Table 2 presents various biodiesel properties obtained in this study. Various physical properties of biodiesel like cetane number (CN), degree of unsaturation (DU), kinematic viscosity (kV), density (D), and oxidative stability (OS), which control the vehicular quality of biodiesel determined by empirical formulas (Francisco et al. 2010) as follows:

$$ \mathrm{CN}=46.3+5458/\mathrm{SV}-\left(0.255\ast \mathrm{IV}\right) $$
(3)
$$ \mathrm{DU}\ \left(\%\right)=\mathrm{MUFA}+\left(2\ast \mathrm{PUFA}\right) $$
(4)
$$ \ln \left(\mathrm{kV}\right)=-12.503+2.496\ast \ln\ \left(\Sigma \mathrm{M}\right)-0.178\ast \Sigma \mathrm{DB} $$
(5)
$$ \mathrm{Density}=0.8463+0.49/\Sigma \mathrm{M}+0.0118\ast \Sigma \mathrm{DB} $$
(6)
$$ \mathrm{OS}=117.9295/\left(\mathrm{wt}\%\mathrm{C}18:2+\mathrm{wt}\%\mathrm{C}18:3\right)+2.5905 $$
(7)

where M is the molecular mass of each fatty acid component, DB is the number of double bonds, FC is the percentage of each fatty acid component, MUFA is the weight percentage of monounsaturated fatty acids, and PUFA is the weight percentage of polyunsaturated fatty acid. Degree of unsaturation (DU) is the sum of the molar masses of unsaturated fatty acids. DU is an important property that affects the OS of biodiesel (Francisco et al. 2010). The presence of polyunsaturated fatty acids (PUFAS) in excess deteriorates the OS of the biodiesel as double and triple bonds carbon sites are prone toward free radical attacks. FAME profile of C. minutissima obtained shows 59.18% of saturated and monounsaturated fatty acids which is an indicator of good biodiesel quality.

Table 2 Biodiesel properties of C. minutissima

According to Gouveia and Oliveira (2009) and Pereira et al. (2013), linolenic acid (C18:3) and PUFAs with P4 double bonds are important for good quality biodiesel if they are present in the range of 12 and 1%, respectively, as per European standards EN14214. In the present study, the linolenic acid contributes 10.33% of the FAME, whereas, polyunsaturated FA with P4 double bond were completely absent. Cetane number (CN) is one of the important fuel properties of biodiesel which is highly influenced by the fatty acid profile (Table 2). High cetane value is the indicator of better combustion, low nitrous oxide (NOx) emission, less occurrence of knocking, and easier start-up of engine (Knothe 2012; Predojević et al. 2012). Diesel fuel with large quantities of saturated and monounsaturated FAMEs have high value of CN.

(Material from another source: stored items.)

(* ===== verification/StructCodec.v ===== *)
(** * Encoding and decoding the children of a struct

    Models the alignment tracking of the struct emitter
    ([conduit/bgen/src/codegen/cpp_structs.cpp]) and what [cpp_structs_encode.cpp]
    and [cpp_structs_decode.cpp] generate for numeric fields, optional numeric
    fields, reserved bits and alignment.  The emitter follows the position in the
    struct modulo 8, and chooses byte-wise calls where it takes the position to be
    a whole number of bytes. *)

From stdpp Require Import base numbers list gmap strings pretty.
From Stdlib Require Import ZArith Lia SpecFloat.
From S2P Require Import Prelude Bits CoreError Endian BitWriter BitReader BitIO CharConv AutoExpr ExprParser Ast TypeResolver ProtocolIndex Validation WireSizer Names FieldChecks FieldCodec.

Open Scope Z_scope.

(** ** The alignment tracker

    [bit_mod8_]: the position modulo 8, or -1 where it is not known. *)

Definition is_byte_aligned (bit_mod8 : Z) : bool := bit_mod8 =? 0.

Definition advance_bits (bit_mod8 bits : Z) : Z := if bit_mod8 <? 0 then bit_mod8 else Z.rem (bit_mod8 + bits) 8.

Definition advance_bits_variable (bit_mod8 : Z) : Z := if negb (bit_mod8 =? 0) then -1 else bit_mod8.

(** ** Flat children *)

Inductive Item :=
  | IField (i : FieldTypeInfo) (e : Ast.Endian) (optional : bool)
  | IReserved (bits : Z)
  | IAlign (to : Z).

(** A field that the emitter treats as a simple number: no struct, enum, string,
    bytes or scaled field, not inline, and no value the encoder computes. *)
Definition simple_number (f : Field) (i : FieldTypeInfo) : bool :=
  negb (fti_is_struct i || fti_is_enum i || fti_is_string i || fti_is_bytes i || fti_has_field_scale i)
  && negb (f_is_inline f)
  && match f_enum_values f with [] => true | _ => false end
  && match f_auto_expr f with
     | Some a => match auto_kind a with AutoLength | AutoCount => false | _ => true end
     | None => true
     end
  && negb (is_some (f_constraint f)) && negb (is_some (f_bit f)).

(** What a child is for the emitter, if it is flat. *)
Definition flat_item (p : Protocol) (idx : TypeIndex) (c : StructChild) : option Item :=
  match c with
  | ChField f =>
      i ← resolve_field_type p idx f;
      if simple_number f i then Some (IField i (f_endian f) (is_some (f_present_when f))) else None
  | ChReserved r => Some (IReserved (res_bits r))
  | ChAlign a => Some (IAlign (align_to a))
  | ChStruct _ | ChArray _ | ChChoice _ | ChFx _ => None
  end.

(** The loop that splits reserved bits. *)
Fixpoint reserved_chunks (fuel : nat) (remaining : Z) : list Z :=
  match fuel with
  | S n => if 64 <? remaining then 64 :: reserved_chunks n (remaining - 64) else [remaining]
  | O => [remaining]
  end.

(** ** Encoding

    The operations generated for an item whose member holds a value, or none, and
    the tracker after it. *)

Definition encode_value (m : Z) (i : FieldTypeInfo) (e : Ast.Endian) (v : option Z) : list WriteOp :=
  match v with Some v => [write_meaning (write_call i e (is_byte_aligned m)) v] | None => [] end.

Definition encode_number (m : Z) (i : FieldTypeInfo) (e : Ast.Endian) (v : option Z) : list WriteOp * Z :=
  (encode_value m i e v, advance_bits m (fti_bits i)).

Definition encode_optional (m : Z) (i : FieldTypeInfo) (e : Ast.Endian) (v : option Z) : list WriteOp * Z :=
  (encode_value m i e v, advance_bits_variable m).

Definition encode_reserved (m n : Z) : list WriteOp * Z :=
  (map (fun k => WBits 0 (Z.to_nat (sz k))) (reserved_chunks (Z.to_nat n) n), advance_bits m n).

Definition encode_align (n : Z) : list WriteOp * Z := ([WAlignTo (Z.to_nat (sz n))], 0).

Definition encode_item (m : Z) (it : Item) (v : option Z) : list WriteOp * Z :=
  match it with
  | IField i e optional => if optional then encode_optional m i e v else encode_number m i e v
  | IReserved n => encode_reserved m n
  | IAlign n => encode_align n
  end.

Fixpoint encode_items (m : Z) (l : list (Item * option Z)) : list WriteOp :=
  match l with
  | [] => []
  | (it, v) :: l => let '(ops, m) := encode_item m it v in ops ++ encode_items m l
  end.

(** ** Decoding *)

Inductive ReadStep := StepCall (c : ReadCall) | StepSkip (n : Z) | StepAlign (n : Z).

Definition decode_number (m : Z) (i : FieldTypeInfo) (e : Ast.Endian) : option (list ReadStep * Z) :=
  c ← read_call i e (is_byte_aligned m);
  Some ([StepCall c], advance_bits m (fti_bits i)).

(** [present] says whether the condition of an optional field holds. *)
Definition decode_optional (m : Z) (i : FieldTypeInfo) (e : Ast.Endian) (present : bool) : option (list ReadStep * Z) :=
  '(body, after) ← decode_number m i e;
  Some (if present then body else [], advance_bits_variable after).

Definition decode_reserved (m n : Z) : option (list ReadStep * Z) :=
  Some (map StepSkip (reserved_chunks (Z.to_nat n) n), advance_bits m n).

Attenuated total reflection-Fourier transform infrared spectroscopy and thermogravimetric analysis

The ATR-FTIR analysis showed biodiesel spectra of 4000–500 cm−1, as shown in Fig. 12. In the spectrum biodiesel, the bands in the 2800–3000 cm−1 region are attributed to the symmetric CH2 and asymmetric CH3 and CH2 stretching (Mahamuni and Adewuyi 2009). The characteristic bands for CO stretching of all samples are assigned in the 1800–1700 cm−1 region (Mahamuni and Adewuyi 2009). The major bands that allow structural distinction of FAMEs are allocated in the 1500–1000 cm−1 region.

Fig. 12
figure 12

ATR-FTIR spectrum of biodiesel

The appearance of two major bands in the spectra of biodiesel at 1436 and 1198 cm−1 corresponding to CH3 asymmetric bending and O–CH3 stretching, respectively, are characteristic bands for FAMEs (Mahamuni and Adewuyi 2009).

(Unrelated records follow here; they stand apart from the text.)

(* ===== verification/FrameCodec.v ===== *)
(** * Frames: what is sent and how its length is found again

    Models the [encode] of a frame class, generated by [emit_frame_class] of
    [conduit/bgen/src/codegen/cpp_structs.cpp], and the framing functions of a
    session class, generated by [conduit/bgen/src/codegen/cpp_session.cpp]: what
    [StreamFramer] of the runtime is given to cut a byte stream into frames. *)

From stdpp Require Import base numbers list gmap strings pretty.
From Stdlib Require Import ZArith Lia SpecFloat.
From S2P Require Import Prelude Bits CoreError Endian BitWriter BitReader BitIO StreamFramer CharConv AutoExpr ExprParser Ast TypeResolver ProtocolIndex Validation WireSizer SessionAnalyzer Names FieldChecks FieldCodec StructCodec.

Open Scope Z_scope.

(** ** Arithmetic on lengths

    The expressions [apply_arith] and [reverse_arith] generate, evaluated in
    [size_t]; [None] is a division by zero. *)

Definition arith (op : ArithOp) (x y : Z) : option Z :=
  match op with
  | OpNone => Some x
  | OpAdd => Some (sz (x + y))
  | OpSub => Some (sz (x - y))
  | OpMul => Some (sz (x * y))
  | OpDiv => if y =? 0 then None else Some (x / y)
  | OpMod => if y =? 0 then None else Some (x mod y)
  end.

(** A frame has no field operands. *)
Definition apply_value (m : ArithModifier) (x : Z) : option Z :=
  if negb (has_modifier m) then Some x
  else if is_field_operand m then None else arith (mod_op m) x (sz (mod_literal m)).

Definition reverse_value (m : ArithModifier) (x : Z) : option Z :=
  if negb (has_modifier m) then Some x else arith (inverse_op (mod_op m)) x (sz (mod_literal m)).

(** ** The frame class *)

(** A header or footer field with its type, the value of the constant it is
    constrained to and the value of its member. *)
Record FrameField := mkFrameField { ff_field : Field; ff_info : FieldTypeInfo; ff_constant : Z; ff_member : Z }.

Definition to_payload (f : Field) : bool :=
  match f_auto_expr f with Some a => bool_decide (auto_field_ref a = txt "payload") | None => false end.

Definition has_equals (f : Field) : bool := match f_constraint f with Some c => is_some (equals c) | None => false end.

(** [static_cast] to the storage type of the field. *)
Definition to_storage (i : FieldTypeInfo) (v : Z) : Z :=
  let w := storage_width (fti_bits i) in if fti_is_signed i then signed w (wrap w v) else wrap w v.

Figure 13 represents the TGA plots of biodiesel sample. The reduction in the mass of the biodiesel starts between 100 and 150 °C and continues to decrease till the moment that all the biodiesel sample is vaporized.

Fig. 13
figure 13

TGA plot of biodiesel

It was assumed that the amount of biodiesel present in the sample is equal to the average weight percentage of over the range where weight starts to drop in between 100 and 150 °C. Beyond 200 °C, all the biodiesel is vaporized. The loss in mass of biodiesel in the range of 100–150 °C correlates to the mass percentage of biodiesel present in the sample.

Conclusions

The results of the present work indicate that the microalga C. minutissima is a good renewable bio-resource for biodiesel production. It showed a significant increase in biomass and lipid yields by varying different abiotic factors when cultivated with modified CHU-13 medium. The biodiesel quality of C. minutissima met the criteria of ASTM-6751-02 and European biodiesel standard EN14214.